Geisterwald auf dem Darß


Tief im Westen des Darß, dort wo sich die ins Meer herausragende Kante der Insel in die häufig vom strengen Westwind aufgewühlte See hineinstreckt, dort befindet sich einer der atemberaubendsten Punkte der Ostseeküste. Geisterhaft ragen die windflüchtenden Kiefernstämme des Küstenwaldes, teils auch abgestorben, in die Höhe, um irgendwann, von peitschendem Regen und Salzluft ausgebleicht, zum Boden zu brechen und dort noch viele Jahre von vergangenem Leben zu zeugen.

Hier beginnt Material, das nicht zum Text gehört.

(** * enscons: metadata and wheel-assembly core

    A shallow embedding of [enscons/util.py] and of the metadata, manifest
    and tag functions of [enscons/__init__.py], with the properties of the
    design document proved (or refuted) about them.

    Python [str] values are modelled as [string], [bytes] as [list byte],
    a [dict] as an insertion-ordered association list (iteration order is
    observable in the emitted files), exceptions as a [result] type. *)

From Stdlib Require Import String Ascii List ZArith NArith Lia Bool Arith.
From Stdlib Require Import DecimalString Strings.Byte Permutation Sorted.
Import ListNotations.

Local Open Scope list_scope.
Local Open Scope string_scope.

(* ================================================================== *)
(** * Python string primitives used by the sources *)
(* ================================================================== *)

Module PyStr.

(** [c in 'A'..'Z'], and the like, on character codes. *)
Definition in_range (lo hi c : ascii) : bool :=
  (nat_of_ascii lo <=? nat_of_ascii c)%nat && (nat_of_ascii c <=? nat_of_ascii hi)%nat.

Definition is_upper (c : ascii) : bool := in_range "A" "Z" c.
Definition is_lower (c : ascii) : bool := in_range "a" "z" c.
Definition is_digit (c : ascii) : bool := in_range "0" "9" c.

(** [str.lower()] on one character (A-Z to a-z, everything else kept). *)
Definition lower_char (c : ascii) : ascii :=
  if is_upper c then ascii_of_nat (nat_of_ascii c + 32) else c.

(** A function applied to every character. *)
Fixpoint map_chars (f : ascii -> ascii) (s : string) : string :=
  match s with
  | EmptyString => EmptyString
  | String c s' => String (f c) (map_chars f s')
  end.

(** [s.lower()] *)
Definition lower (s : string) : string := map_chars lower_char s.

(** [re.sub('[^...]+', rep, s)] for a negated character class: [ok] is the
    class between the brackets.  Every maximal run of characters outside
    the class is replaced by one [rep].  [inrun] records that the previous
    character already belonged to the run being replaced. *)
Fixpoint sub_runs (ok : ascii -> bool) (rep : ascii) (inrun : bool) (s : string) : string :=
  match s with
  | EmptyString => EmptyString
  | String c s' =>
      if ok c then String c (sub_runs ok rep false s')
      else if inrun then sub_runs ok rep true s'
      else String rep (sub_runs ok rep true s')
  end.

Definition re_sub_not_in (ok : ascii -> bool) (rep : ascii) (s : string) : string :=
  sub_runs ok rep false s.

(** [s.replace(old, new)] for a one-character [old]. *)
Fixpoint replace_char (old : ascii) (new : string) (s : string) : string :=
  match s with
  | EmptyString => EmptyString
  | String c s' =>
      (if Ascii.eqb c old then new else String c EmptyString) ++ replace_char old new s'
  end.

(** [sep.join(parts)] *)
Fixpoint join (sep : string) (parts : list string) : string :=
  match parts with
  | [] => EmptyString
  | [p] => p
  | p :: rest => p ++ sep ++ join sep rest
  end.

(** [sep in s] for a one-character [sep]. *)
Fixpoint contains_char (sep : ascii) (s : string) : bool :=
  match s with
  | EmptyString => false
  | String c s' => Ascii.eqb c sep || contains_char sep s'
  end.

(** [s.split(sep, 1)] when [sep in s]: the text before the first [sep]
    and the text after it. *)
Fixpoint split_first (sep : ascii) (s : string) : string * string :=
  match s with
  | EmptyString => (EmptyString, EmptyString)
  | String c s' =>
      if Ascii.eqb c sep then (EmptyString, s')
      else let (a, b) := split_first sep s' in (String c a, b)
  end.

(** [s.startswith(p)] *)
Definition startswith (s p : string) : bool := String.prefix p s.

(** [s.endswith(suf)]: [s] from some position on is [suf]. *)
Fixpoint endswith (s suf : string) : bool :=
  String.eqb s suf ||
  match s with
  | EmptyString => false
  | String _ s' => endswith s' suf
  end.

(** [sub in s] *)
Fixpoint contains (sub s : string) : bool :=
  String.prefix sub s ||
  match s with
  | EmptyString => false
  | String _ s' => contains sub s'
  end.

(** [s.rstrip(c)] for a one-character argument. *)
Fixpoint rstrip_char (c : ascii) (s : string) : string :=
  match s with
  | EmptyString => EmptyString
  | String a s' =>
      match rstrip_char c s' with
      | EmptyString => if Ascii.eqb a c then EmptyString else String a EmptyString
      | r => String a r
      end
  end.

(** [str(n)] for an [int]. *)
Definition str_of_Z (z : Z) : string := NilZero.string_of_int (Z.to_int z).

(** [str(n)] for a length. *)
Definition str_of_nat (n : nat) : string := NilZero.string_of_uint (Nat.to_uint n).
(** * Blockstack name operations: wire codec, pricing and per-opcode checks

    A shallow embedding of the Python sources
    - blockstack/lib/config.py
    - blockstack/lib/scripts.py
    - blockstack/lib/operations/{preorder,transfer,namespacereveal,namespaceready}.py
    - blockstore/lib/operations/transfer.py
    followed by the properties established about them.

    Python 2 [str] values are byte strings and are modelled as [list ascii];
    Python [int]/[long] values are unbounded and are modelled as [Z];
    a function that may raise returns a [result]; a function that may
    return [None] returns an [option]. *)

From Stdlib Require Import ZArith List String Ascii Bool Lia.
From Stdlib Require Import Floats.SpecFloat.
Import ListNotations.
Open Scope Z_scope.

(* ===================================================================== *)
(** * Python primitives *)
(* ===================================================================== *)

Definition str := list ascii.

(** A string literal as a Python byte string. *)
Definition py (s : string) : str := list_ascii_of_string s.

Definition ord (c : ascii) : Z := Z.of_N (N_of_ascii c).
Definition chr (z : Z) : ascii := ascii_of_N (Z.to_N z).

Definition len {A : Type} (l : list A) : Z := Z.of_nat (List.length l).

(** Exceptions the modelled code can raise. *)
Inductive exn : Type :=
| Exception (msg : string)
| AssertionError (msg : string)
| ValueError (msg : string)
| TypeError (msg : string)
| IndexError.
(** * MyToDo: the task store of [src/App.tsx]

    Shallow embedding of the single React component [App]: the task record,
    the component state ([task], [tasks], [editingTask], [animations]), the
    AsyncStorage entry under the key ['tasks'], the handlers [addTask],
    [toggleCompletion], [editTask], [updateTask], [deleteTask] and the load
    path [loadTasks].

    JS strings are modelled as Rocq [string]s, i.e. sequences of code units
    in the Latin-1 range U+0000..U+00FF. [JSON.stringify] / [JSON.parse] are
    modelled on JSON values built from null, booleans, number lexemes,
    strings, arrays and objects (objects as association lists in textual
    order). *)

From Stdlib Require Import Ascii String List Arith Lia.
From stdpp Require Import base gmap strings pretty.
Import ListNotations.
Set Warnings "-register-all".
(* stdpp marks string append [simpl never]; the proofs below compute with it. *)
#[local] Arguments String.append : simpl nomatch.

(* ------------------------------------------------------------------ *)
(** ** Characters *)

Definition chr (n : nat) : ascii := ascii_of_nat n.
Definition is_code (c : ascii) (n : nat) : bool := Nat.eqb (nat_of_ascii c) n.

Definition c_dq : ascii := chr 34.     (* double quote *)
Definition c_bs : ascii := chr 92.     (* backslash *)

(** JSON insignificant whitespace: space, tab, line feed, carriage return. *)
Definition is_json_ws (c : ascii) : bool :=
  is_code c 32 || is_code c 9 || is_code c 10 || is_code c 13.

Fixpoint skip_ws (s : string) : string :=
  match s with
  | EmptyString => EmptyString
  | String c r => if is_json_ws c then skip_ws r else s
  end.

(* ------------------------------------------------------------------ *)
(** ** JSON values, [JSON.stringify] *)

Inductive jvalue : Type :=
| JNull
| JBool (b : bool)
| JNum (lexeme : string)
| JStr (s : string)
| JArr (vs : list jvalue)
| JObj (kvs : list (string * jvalue)).

Definition hex_digit (n : nat) : ascii :=
  if n <? 10 then chr (48 + n) else chr (87 + n).   (* lower-case a..f *)

(** [JSON.stringify] of one code unit inside a string literal. *)
Definition quote_char (c : ascii) : string :=
  let n := nat_of_ascii c in
  if n =? 34 then String c_bs (String c_dq EmptyString)
  else if n =? 92 then String c_bs (String c_bs EmptyString)
  else if n =? 8 then String c_bs (String "b" EmptyString)
  else if n =? 9 then String c_bs (String "t" EmptyString)
  else if n =? 10 then String c_bs (String "n" EmptyString)
  else if n =? 12 then String c_bs (String "f" EmptyString)
  else if n =? 13 then String c_bs (String "r" EmptyString)
  else if n <? 32 then
    String c_bs (String "u" (String "0" (String "0"
      (String (hex_digit (n / 16)) (String (hex_digit (n mod 16)) EmptyString)))))
  else String c EmptyString.

Fixpoint quote_body (s : string) : string :=
  match s with
  | EmptyString => EmptyString
  | String c r => append (quote_char c) (quote_body r)
  end.

Definition quote (s : string) : string :=
  String c_dq (append (quote_body s) (String c_dq EmptyString)).

Fixpoint stringify (v : jvalue) : string :=
  match v with
  | JNull => "null"
  | JBool true => "true"
  | JBool false => "false"
  | JNum l => l
  | JStr s => quote s
  | JArr [] => "[]"
  | JArr (w :: ws) =>
      let fix elems_tail (ws : list jvalue) : string :=
        match ws with
        | [] => "]"
        | w :: ws => String "," (append (stringify w) (elems_tail ws))
        end in
      String "[" (append (stringify w) (elems_tail ws))
  | JObj [] => "{}"
  | JObj ((k, w) :: kvs) =>
      let fix members_tail (kvs : list (string * jvalue)) : string :=
        match kvs with
        | [] => "}"
        | (k, w) :: kvs =>
            String "," (append (quote k) (String ":" (append (stringify w) (members_tail kvs))))
        end in
      String "{" (append (quote k) (String ":" (append (stringify w) (members_tail kvs))))
  end.

(* ------------------------------------------------------------------ *)
(** ** [JSON.parse] *)

Definition hex_val (c : ascii) : option nat :=
  let n := nat_of_ascii c in
  if (48 <=? n) && (n <=? 57) then Some (n - 48)
  else if (97 <=? n) && (n <=? 102) then Some (n - 87)
  else if (65 <=? n) && (n <=? 70) then Some (n - 55)
  else None.

Definition hex4 (a b c d : ascii) : option nat :=
  match hex_val a, hex_val b, hex_val c, hex_val d with
  | Some x, Some y, Some z, Some w => Some (((x * 16 + y) * 16 + z) * 16 + w)
  | _, _, _, _ => None
  end.

(** Single-character escapes: backslash followed by a double quote, a
    backslash, a slash, or one of b f n r t. *)
Definition unescape (e : ascii) : option ascii :=
  let m := nat_of_ascii e in
  if m =? 34 then Some c_dq
  else if m =? 92 then Some c_bs
  else if m =? 47 then Some (chr 47)
  else if m =? 98 then Some (chr 8)
  else if m =? 102 then Some (chr 12)
  else if m =? 110 then Some (chr 10)
  else if m =? 114 then Some (chr 13)
  else if m =? 116 then Some (chr 9)
  else None.

Definition cons_char (c : ascii) (o : option (string * string)) : option (string * string) :=
  match o with
  | Some (b, r) => Some (String c b, r)
  | None => None
  end.

(** The body of a string literal, after its opening quote. A [\uXXXX]
    escape above U+00FF denotes a code unit outside the modelled range and
    is not accepted. Raw control characters are a syntax error. *)
Fixpoint parse_string_body (s : string) : option (string * string) :=
  match s with
  | EmptyString => None
  | String c r =>
      let n := nat_of_ascii c in
      if n =? 34 then Some (EmptyString, r)
      else if n =? 92 then
        match r with
        | EmptyString => None
        | String e r' =>
            if is_code e 117 then
              match r' with
              | String h1 (String h2 (String h3 (String h4 r''))) =>
                  match hex4 h1 h2 h3 h4 with
                  | Some code =>
                      if code <? 256 then cons_char (chr code) (parse_string_body r'')
                      else None
                  | None => None
                  end
              | _ => None
              end
            else
              match unescape e with
              | Some c' => cons_char c' (parse_string_body r')
              | None => None
              end
        end
      else if n <? 32 then None
      else cons_char c (parse_string_body r)
  end.

Definition is_digit (c : ascii) : bool :=
  (48 <=? nat_of_ascii c) && (nat_of_ascii c <=? 57).

Fixpoint take_digits (s : string) : string * string :=
  match s with
  | EmptyString => (EmptyString, EmptyString)
  | String c r =>
      if is_digit c then let (d, r') := take_digits r in (String c d, r')
      else (EmptyString, s)
  end.

Definition digits1 (s : string) : option (string * string) :=
  match take_digits s with
  | (EmptyString, _) => None
  | dr => Some dr
  end.

(** The number grammar [-? (0 | [1-9][0-9]* ) (. [0-9]+)? ([eE] [+-]? [0-9]+)?];
    the value is kept as its lexeme. *)
Definition lex_number (s : string) : option (string * string) :=
  let '(sign, s1) :=
    match s with
    | String c r => if is_code c 45 then (String c EmptyString, r) else (EmptyString, s)
    | EmptyString => (EmptyString, s)
    end in
  let int :=
    match s1 with
    | String c r =>
        if is_code c 48 then Some (String c EmptyString, r)
        else if is_digit c then Some (take_digits s1) else None
    | EmptyString => None
    end in
  match int with
  | None => None
  | Some (i, r1) =>
      let frac :=
        match r1 with
        | String c r =>
            if is_code c 46 then
              match digits1 r with
              | Some (d, r') => Some (String c d, r')
              | None => None
              end
            else Some (EmptyString, r1)
        | EmptyString => Some (EmptyString, r1)
        end in
      match frac with
      | None => None
      | Some (f, r2) =>
          let ex :=
            match r2 with
            | String c r =>
                if is_code c 101 || is_code c 69 then
                  let '(sg, r') :=
                    match r with
                    | String c' r'' =>
                        if is_code c' 43 || is_code c' 45
                        then (String c' EmptyString, r'') else (EmptyString, r)
                    | EmptyString => (EmptyString, r)
                    end in
                  match digits1 r' with
                  | Some (d, r'') => Some (String c (append sg d), r'')
                  | None => None
                  end
                else Some (EmptyString, r2)
            | EmptyString => Some (EmptyString, r2)
            end in
          match ex with
          | None => None
          | Some (e, r3) => Some (append sign (append i (append f e)), r3)
          end
      end
  end.
(** * codecv: commit ingestion and hierarchical aggregation

    A shallow embedding of the commit extractor
    ([src/git_parser/commit_extractor.py]), the three summarizers
    ([src/summarizer/*.py]) and the stage cache ([src/cache/file_cache.py]),
    together with the properties the specification states about them; and
    of the code around them: the inputs of the configuration
    ([src/config/configuration_manager.py],
    [src/datetime/custom_datetime.py]), the technology detector
    ([src/detector/technology_detector.py]) and the request loop of the
    model providers ([src/llm/provider/*.py]), with further properties of
    the code.

    Conventions of the embedding:
    - a Python exception is a value [Raise e] of the type [result];
    - a [dict] whose iteration order matters is an association list in
      insertion order; the files of the stage cache are a [gmap];
    - [datetime.date] is the record [date] with the arithmetic of the
      standard library ([toordinal], [fromordinal], [weekday], [replace],
      [+ timedelta]) including its year range 1..9999; a date that the
      code carries as an ISO string is kept as the date;
    - a [float] is a binary64 float, with [math.floor] and [round] written
      from its exact value; the consolidation is embedded over the
      interface [PyNum] of the operations it uses, of which the floats are
      the instance;
    - a [str] is a [string] whose characters are the code points below 256;
    - what the code asks of the outside (the language model, the parser of
      JSON, the environment, the user, the service of a provider) is a
      variable of the section that embeds the code. *)

From Stdlib Require Import ZArith QArith Lia Lqa List Bool.
From Stdlib Require Import Permutation Sorted.
From Stdlib Require Import String Ascii.
From Stdlib Require Import Floats.
From stdpp Require Import base option list gmap strings pretty.

Local Open Scope Z_scope.

(** ** Exceptions *)

Inductive py_error : Type :=
  | ZeroDivisionError
  | IndexError
  | OverflowError
  | ValueError
  | KeyError
  | CollaboratorError.

Inductive result (A : Type) : Type :=
  | OK (a : A)
  | Raise (e : py_error).

Arguments OK {A} a.
Arguments Raise {A} e.

Definition rbind {A B : Type} (r : result A) (k : A -> result B) : result B :=
  match r with
  | OK a => k a
  | Raise e => Raise e
  end.

Notation "'let!' x ':=' r 'in' k" := (rbind r (fun x => k))
  (at level 10, x name, r at level 100, k at level 200).

(** [for x in xs: acc = body(acc, x)] where the body may raise. *)
Fixpoint rfold {A S : Type} (body : S -> A -> result S) (xs : list A) (s : S)
  : result S :=
  match xs with
  | [] => OK s
  | x :: xs' => let! s' := body s x in rfold body xs' s'
  end.

(** [[f(x) for x in xs]] where [f] may raise. *)
Fixpoint rmap {A B : Type} (f : A -> result B) (xs : list A) : result (list B) :=
  match xs with
  | [] => OK []
  | x :: xs' => let! y := f x in let! ys := rmap f xs' in OK (y :: ys)
  end.

(** ** [datetime.date] *)

Module PyDate.

Record date : Type := mkdate { year : Z; month : Z; day : Z }.

#[export] Instance date_eq_dec : EqDecision date.
Proof. solve_decision. Defined.

Definition MINYEAR : Z := 1.
Definition MAXYEAR : Z := 9999.
(** [date.max.toordinal()] *)
Definition MAXORDINAL : Z := 3652059.

Definition is_leap (y : Z) : bool :=
  (y mod 4 =? 0) && (negb (y mod 100 =? 0) || (y mod 400 =? 0)).

(** [_DAYS_IN_MONTH] *)
Definition DAYS_IN_MONTH (m : Z) : Z :=
  match m with
  | 1 => 31 | 2 => 28 | 3 => 31 | 4 => 30 | 5 => 31 | 6 => 30
  | 7 => 31 | 8 => 31 | 9 => 30 | 10 => 31 | 11 => 30 | 12 => 31
  | _ => 0
  end.

(** [_DAYS_BEFORE_MONTH] *)
Definition DAYS_BEFORE_MONTH (m : Z) : Z :=
  match m with
  | 1 => 0 | 2 => 31 | 3 => 59 | 4 => 90 | 5 => 120 | 6 => 151
  | 7 => 181 | 8 => 212 | 9 => 243 | 10 => 273 | 11 => 304 | 12 => 334
  | _ => 0
  end.

Definition b2z (b : bool) : Z := if b then 1 else 0.

Definition days_in_month_of (leap : bool) (m : Z) : Z :=
  DAYS_IN_MONTH m + b2z ((m =? 2) && leap).

Definition days_before_month_of (leap : bool) (m : Z) : Z :=
  DAYS_BEFORE_MONTH m + b2z ((2 <? m) && leap).

Definition days_in_month (y m : Z) : Z := days_in_month_of (is_leap y) m.
Definition days_before_month (y m : Z) : Z := days_before_month_of (is_leap y) m.

Definition days_before_year (y : Z) : Z :=
  let p := y - 1 in p * 365 + p / 4 - p / 100 + p / 400.

Definition valid_date (d : date) : Prop :=
  MINYEAR <= year d <= MAXYEAR /\ 1 <= month d <= 12 /\
  1 <= day d <= days_in_month (year d) (month d).

Definition valid_dateb (d : date) : bool :=
  (MINYEAR <=? year d) && (year d <=? MAXYEAR) &&
  (1 <=? month d) && (month d <=? 12) &&
  (1 <=? day d) && (day d <=? days_in_month (year d) (month d)).

(** [date.toordinal]: 1 January of year 1 is day 1. *)
Definition toordinal (d : date) : Z :=
  days_before_year (year d) + days_before_month (year d) (month d) + day d.

(** The month and day of the [n]-th day (from 0) of a year, as [_ord2ymd]
    finds them: an estimate of the month that is corrected downwards. *)
Definition month_day (leapyear : bool) (n : Z) : Z * Z :=
  let month := Z.shiftr (n + 50) 5 in
  let preceding := DAYS_BEFORE_MONTH month + b2z ((2 <? month) && leapyear) in
  if n <? preceding then
    let month' := month - 1 in
    let preceding' :=
      preceding - (DAYS_IN_MONTH month' + b2z ((month' =? 2) && leapyear)) in
    (month', n - preceding' + 1)
  else (month, n - preceding + 1).

(** [date.fromordinal] ([_ord2ymd]): 400-, 100-, 4- and 1-year cycles. *)
Definition fromordinal (n0 : Z) : date :=
  let n := n0 - 1 in
  let n400 := n / 146097 in
  let n := n mod 146097 in
  let y := n400 * 400 + 1 in
  let n100 := n / 36524 in
  let n := n mod 36524 in
  let n4 := n / 1461 in
  let n := n mod 1461 in
  let n1 := n / 365 in
  let n := n mod 365 in
  let y := y + n100 * 100 + n4 * 4 + n1 in
  if (n1 =? 4) || (n100 =? 4) then mkdate (y - 1) 12 31
  else
    let leapyear := (n1 =? 3) && (negb (n4 =? 24) || (n100 =? 3)) in
    let '(m, d) := month_day leapyear n in
    mkdate y m d.

(** [d + timedelta(days=k)]: out of the range of [date] it raises. *)
Definition add_days (d : date) (k : Z) : result date :=
  let o := toordinal d + k in
  if (0 <? o) && (o <=? MAXORDINAL) then OK (fromordinal o)
  else Raise OverflowError.

(** [d.weekday()]: Monday is 0, Sunday is 6. *)
Definition weekday (d : date) : Z := (toordinal d + 6) mod 7.

(** [d.replace(day=k)] *)
Definition replace_day (d : date) (k : Z) : result date :=
  let d' := mkdate (year d) (month d) k in
  if valid_dateb d' then OK d' else Raise ValueError.

(** The first day of the following month. *)
Definition next_month_start (y m : Z) : date :=
  if m =? 12 then mkdate (y + 1) 1 1 else mkdate y (m + 1) 1.

(** The check that [month_day] finds the month and the day of the [n]-th day
    of a year. *)
Definition month_day_ok (leap : bool) (n : Z) : bool :=
  let '(m, d) := month_day leap n in
  (1 <=? m) && (m <=? 12) && (1 <=? d) && (d <=? days_in_month_of leap m) &&
  (days_before_month_of leap m + d =? n + 1).

(** The cycle counters that [fromordinal] computes from [n - 1]. *)
Record cycles (N a b c e r4 : Z) : Prop := {
  cy_sum : N = 146097 * a + 36524 * b + 1461 * c + 365 * e + r4;
  cy_b : 0 <= b <= 4;
  cy_c : 0 <= c <= 24;
  cy_e : 0 <= e <= 4;
  cy_r4 : 0 <= r4 < 365;
  cy_b4 : b = 4 -> c = 0 /\ e = 0 /\ r4 = 0;
  cy_e4 : e = 4 -> r4 = 0 /\ c <= 23
}.

End PyDate.

(** ** Numbers

    The operations the consolidation applies to weights.  Python computes
    them on binary64 floats, the instance [Binary64.Float_PyNum] below; the
    code is embedded over the interface, so that a statement proved for
    every [PyNum] holds of the floats whatever the rounding of their
    operations is. *)

Class PyNum (F : Type) : Type := {
  num_zero : F;                 (* [0], the start value of [sum], and [0.0] *)
  num_hundred : F;              (* [100] *)
  num_add : F -> F -> F;
  num_sub : F -> F -> F;
  num_mul : F -> F -> F;
  num_div : F -> F -> F;        (* [/] on a non-zero divisor *)
  num_round2 : F -> F;          (* [round(x, 2)] *)
  num_floor : F -> F;           (* the integer [math.floor(x)] of a finite
                                   [x], as the number it is divided as *)
  num_is_inf : F -> bool;       (* [math.isinf(x)] *)
  num_is_nan : F -> bool;       (* [math.isnan(x)] *)
  num_eqb : F -> F -> bool;     (* [==] *)
  num_ltb : F -> F -> bool      (* [<] *)
}.

(** [a / b]: a zero divisor raises. *)
Definition py_div {F} `{PyNum F} (a b : F) : result F :=
  if num_eqb b num_zero then Raise ZeroDivisionError else OK (num_div a b).

(** [math.floor(x)]: the conversion to an integer raises for an infinity
    and for NaN. *)
Definition py_floor {F} `{PyNum F} (x : F) : result F :=
  if num_is_inf x then Raise OverflowError
  else if num_is_nan x then Raise ValueError
  else OK (num_floor x).

(** [sum(xs)]: left to right, from [0].  (From CPython 3.12 on, [sum]
    carries a correction term for floats; on the lists that are evaluated
    below both sums are the same float.) *)
Definition py_sum {F} `{PyNum F} (xs : list F) : F :=
  fold_left num_add xs num_zero.

(** ** Dictionaries in insertion order *)

Section Dict.
Context {K V : Type} `{EqDecision K}.

Fixpoint dict_get (k : K) (d : list (K * V)) : option V :=
  match d with
  | [] => None
  | (k', v) :: d' => if decide (k = k') then Some v else dict_get k d'
  end.

(** [d[k] = v]: an existing key keeps its position, a new one goes last. *)
Fixpoint dict_set (k : K) (v : V) (d : list (K * V)) : list (K * V) :=
  match d with
  | [] => [(k, v)]
  | (k', v') :: d' =>
      if decide (k = k') then (k, v) :: d' else (k', v') :: dict_set k v d'
  end.

Definition dict_keys (d : list (K * V)) : list K := map fst d.
Definition dict_values (d : list (K * V)) : list V := map snd d.
End Dict.

(** [defaultdict(list)]: [d[k].append(x)]. *)
Definition dict_append {K A : Type} `{EqDecision K}
    (k : K) (x : A) (d : list (K * list A)) : list (K * list A) :=
  match dict_get k d with
  | Some xs => dict_set k (xs ++ [x]) d
  | None => dict_set k [x] d
  end.

(** ** [sorted]

    [list.sort] is stable and compares with [<] only; it is embedded as the
    stable insertion sort.  With [reverse=True] the list is reversed before
    and after the ascending sort, which keeps equal elements in their
    original order. *)

Section Sorted.
Context {A : Type} (lt : A -> A -> bool).

Fixpoint sort_insert (x : A) (l : list A) : list A :=
  match l with
  | [] => [x]
  | y :: l' => if lt y x then y :: sort_insert x l' else x :: l
  end.

Definition py_sorted (l : list A) : list A := fold_right sort_insert [] l.

Definition py_sorted_reverse (l : list A) : list A := rev (py_sorted (rev l)).
End Sorted.

(** [x] is the first of the largest elements of [l]: nothing in [l] is
    above it and everything before it is strictly below. *)
Definition first_largest {A : Type} (lt : A -> A -> bool) (l : list A) (x : A)
  : Prop :=
  exists before after,
    l = before ++ x :: after /\
    (forall y, In y before -> lt y x = true) /\
    (forall y, In y l -> lt x y = false).

(** [lt] is a strict weak order on the values that satisfy [ordered]:
    what a sort by comparisons needs of the values it is given. *)
Record strict_weak_order_on {A : Type} (ordered : A -> Prop)
    (lt : A -> A -> bool) : Prop := {
  swo_irrefl : forall x, ordered x -> lt x x = false;
  swo_trans : forall x y z, ordered x -> ordered y -> ordered z ->
    lt x y = true -> lt y z = true -> lt x z = true;
  swo_negtrans : forall x y z, ordered x -> ordered y -> ordered z ->
    lt x z = true -> lt x y = true \/ lt y z = true
}.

Aber man sollte diesen Ort nicht nur wegen der bizarren Bewaldung aufsuchen! Nein, auch der Weststrand an der Verbindungslinie zwischen Bäumen und Meer besitzt einen rauhen, unnachahmlichen Charme, wobei der kilometerlange feine Sandstrand zu jeder Jahreszeit zum Verweilen und Träumen einlädt, aufgrund seiner Wildheit und Abgeschiedenheit wurde er mehrfach zu einem der schönsten Strände Deutschlands und Europas erklärt. Und wer sich darauf einlässt, fühlt sich frei und tankt Kraft entlang der unbändigen Natur der Ostsee, die sich mal zart und sanft gibt, um sich dann nur wenige Augenblicke später ungestüm zu gebärden.